L’ACPR a veillé à la solvabilité des établissements qu’elle supervise. Mais l’Autorité est aussi l’organe de contrôle des banques et des sociétés d’assurance. Étant connues les accusations de fraude fiscale organisée sur le mode industriel portées contre les banques HSBC, UBS et Crédit suisse, on peut s’interroger sur l’exercice de ce contrôle, et aussi sur la responsabilité exacte de la Société générale dans l’affaire Kerviel – car il n’est pas sérieux de prétendre qu’un salarié ait pu engager 5 milliards d’euros à l’insu de sa hiérarchie sans contreparties à l’étranger, sans appels de marge et sans que l’on sache quelle est la réalité de la perte subie par la banque. Tout cela est d’une opacité certaine. Si vous êtes désigné membre du collège de supervision de l’Autorité, vous soucierez-vous non seulement du maintien des grands équilibres financiers mais aussi de la légalité des opérations auxquelles se livreront les établissements placés sous votre supervision, comme la Commission bancaire, en son temps, en avait le devoir ? À ce sujet, l’ACPR a beaucoup à se faire pardonner.

M. Jérôme Chartier. Vous avez pris votre retraite fin 2009, au moment où la directive-cadre Solvabilité II a été adoptée par le Parlement européen. Aviez-vous eu l’occasion de participer à la réflexion qui a conduit à sa définition, et avez-vous suivi l’évolution du texte depuis lors dans votre qualité de conseil en stratégie ? Quels sont les clients, au moins les clients français, de votre société de conseil en stratégie ?

M. Laurent Grandguillaume. J’aimerais connaître votre point de vue sur la mobilité bancaire, que la loi pour la croissance, l’activité et l’égalité des chances économiques, dont vous serez amené à vérifier l’application, tend à faciliter ; sur le financement participatif ; sur les contrats d’assurance vie en déshérence ; sur le statut de la Banque publique d’investissement vis-à-vis de l’ACPR ; sur le contrôle par l’ACPR des sociétés de recouvrement en matière d’assurance-crédit, aux pratiques souvent décriées.

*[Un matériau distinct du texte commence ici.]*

Lemma values_in_bin_bounds s vals k :
  0 <= values_in_bin s vals k <= Z.of_nat (length vals).
Proof.
  unfold values_in_bin.
  pose proof (filter_length_le (fun v => val2bin s v =? k) vals). lia.
Qed.

Lemma values_in_range_bounds s vals :
  0 <= values_in_range s vals <= Z.of_nat (length vals).
Proof.
  unfold values_in_range.
  pose proof (filter_length_le (fun v => 0 <=? val2bin s v) vals). lia.
Qed.

(** The counting loop: every counter grows by the number of the values of
    its bin, as long as no counter overflows. *)
Lemma count_fold (vals : list double) : forall s,
  length (histogram_ s) = Z.to_nat (histogramSize_ s) ->
  0 <= valueNum_ s -> valueNum_ s + Z.of_nat (length vals) < 2 ^ 31 ->
  (forall k, 0 <= k < histogramSize_ s ->
     0 <= nth (Z.to_nat k) (histogram_ s) 0
     /\ nth (Z.to_nat k) (histogram_ s) 0 + Z.of_nat (length vals) < 2 ^ 31) ->
  let s' := fold_left count_value vals s in
  same_bins s s'
  /\ probability_ s' = probability_ s
  /\ length (histogram_ s') = Z.to_nat (histogramSize_ s)
  /\ valueNum_ s' = valueNum_ s + values_in_range s vals
  /\ (forall k, 0 <= k < histogramSize_ s ->
        nth (Z.to_nat k) (histogram_ s') 0
        = nth (Z.to_nat k) (histogram_ s) 0 + values_in_bin s vals k).
Proof.
  induction vals as [|v vals IH]; intros s Hlen Hn Hnb Hh.
  - cbn [fold_left]. unfold same_bins, values_in_range, values_in_bin.
    cbn [filter length].
    split; [tauto|]. split; [reflexivity|]. split; [exact Hlen|].
    split; [lia|]. intros k _. lia.
  - cbn [fold_left]. cbn [length] in Hnb, Hh.
    pose proof (count_value_same_bins s v) as Hsb.
    assert (Hsize : histogramSize_ (count_value s v) = histogramSize_ s)
      by (destruct Hsb as (_ & _ & _ & H); exact H).
    assert (Hstep :
      probability_ (count_value s v) = probability_ s
      /\ length (histogram_ (count_value s v)) = Z.to_nat (histogramSize_ s)
      /\ valueNum_ (count_value s v)
         = valueNum_ s + (if 0 <=? val2bin s v then 1 else 0)
      /\ (forall k, 0 <= k < histogramSize_ s ->
            nth (Z.to_nat k) (histogram_ (count_value s v)) 0
            = nth (Z.to_nat k) (histogram_ s) 0
              + (if val2bin s v =? k then 1 else 0))).
    { unfold count_value.
      destruct (val2bin_range s v) as [Hb|Hb].
      - rewrite Hb. cbn [Z.leb Z.compare].
        split; [reflexivity|]. split; [exact Hlen|]. split; [lia|].
        intros k Hk. replace (-1 =? k) with false by (symmetry; apply Z.eqb_neq; lia).
        lia.
      - replace (0 <=? val2bin s v) with true by (symmetry; apply Z.leb_le; lia).
        cbn [probability_ histogram_ valueNum_].
        split; [reflexivity|]. split; [rewrite vec_set_length; exact Hlen|].
        split; [apply wrap_int32_small; lia|].
        intros k Hk. destruct (Z.eqb_spec (val2bin s v) k) as [->|Hne].
        + rewrite vec_set_nth_same by lia.
          apply wrap_int32_small. specialize (Hh k Hk). lia.
        + rewrite vec_set_nth_other by lia. lia. }
    destruct Hstep as (Hp1 & Hl1 & Hv1 & Hh1).
    assert (Hone : forall b : bool, 0 <= (if b then 1 else 0) <= 1)
      by (intros []; lia).
    destruct (IH (count_value s v)) as (Hsb2 & Hp2 & Hl2 & Hv2 & Hh2).
    + rewrite Hsize. exact Hl1.
    + rewrite Hv1. pose proof (Hone (0 <=? val2bin s v)). lia.
    + rewrite Hv1. pose proof (Hone (0 <=? val2bin s v)). lia.
    + rewrite Hsize. intros k Hk. rewrite (Hh1 k Hk).
      pose proof (Hone (val2bin s v =? k)). specialize (Hh k Hk). lia.
    + rewrite Hsize in Hl2, Hh2.
      split; [|split; [|split; [|split]]].
      * destruct Hsb as (A1 & A2 & A3 & A4), Hsb2 as (B1 & B2 & B3 & B4).
        unfold same_bins. rewrite B1, B2, B3, B4. auto.
      * rewrite Hp2. exact Hp1.
      * exact Hl2.
      * rewrite Hv2, Hv1, (same_bins_in_range _ _ vals Hsb), values_in_range_cons. lia.
      * intros k Hk.
        rewrite (Hh2 k Hk), (Hh1 k Hk), (same_bins_in_bin _ _ vals k Hsb),
          values_in_bin_cons. lia.
Qed.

M. Olivier Carré. Vous avez été amené à travailler avec des établissements de droit luxembourgeois et irlandais. Sous l’égide de l’Organisation de coopération et de développement économiques – OCDE –, leur comportement est en train de se modifier ; que vous inspire cette évolution, dont le contrôle appellera une vigilance particulière ?

M. Alain Rodet. Vous avez été cadre dirigeant de Groupama et du Crédit Agricole. N’avez-vous pas regretté que ces deux établissements, au lieu de s’unir, aient choisi de se livrer à une concurrence dont on ne saurait dire qu’elle ait été totalement productive ?

M. Alain Fauré. J’aimerais aussi vous entendre dire si, au cas où vous seriez désigné vice-président de l’ACPR, vous avez l’intention de vous délier des engagements que vous avez pris depuis 2010. Sur un autre plan, entendez-vous défendre le système mutualiste, dont le développement permettrait d’éviter bien des inepties – celles, par exemple, qu’a évoquées notre collègue Henri Emmanuelli à propos de la Société générale ?

M. Bernard Delas. Il va sans dire, monsieur Emmanuelli, que si ma candidature à la vice-présidence de l’ACPR était retenue, j’abandonnerais tous mes mandats d’administrateur d’entreprises françaises et étrangères. Je cesserais aussi toute activité professionnelle rémunérée, mettant ma propre société en sommeil ; j’ai déjà avisé mes clients de cette éventualité.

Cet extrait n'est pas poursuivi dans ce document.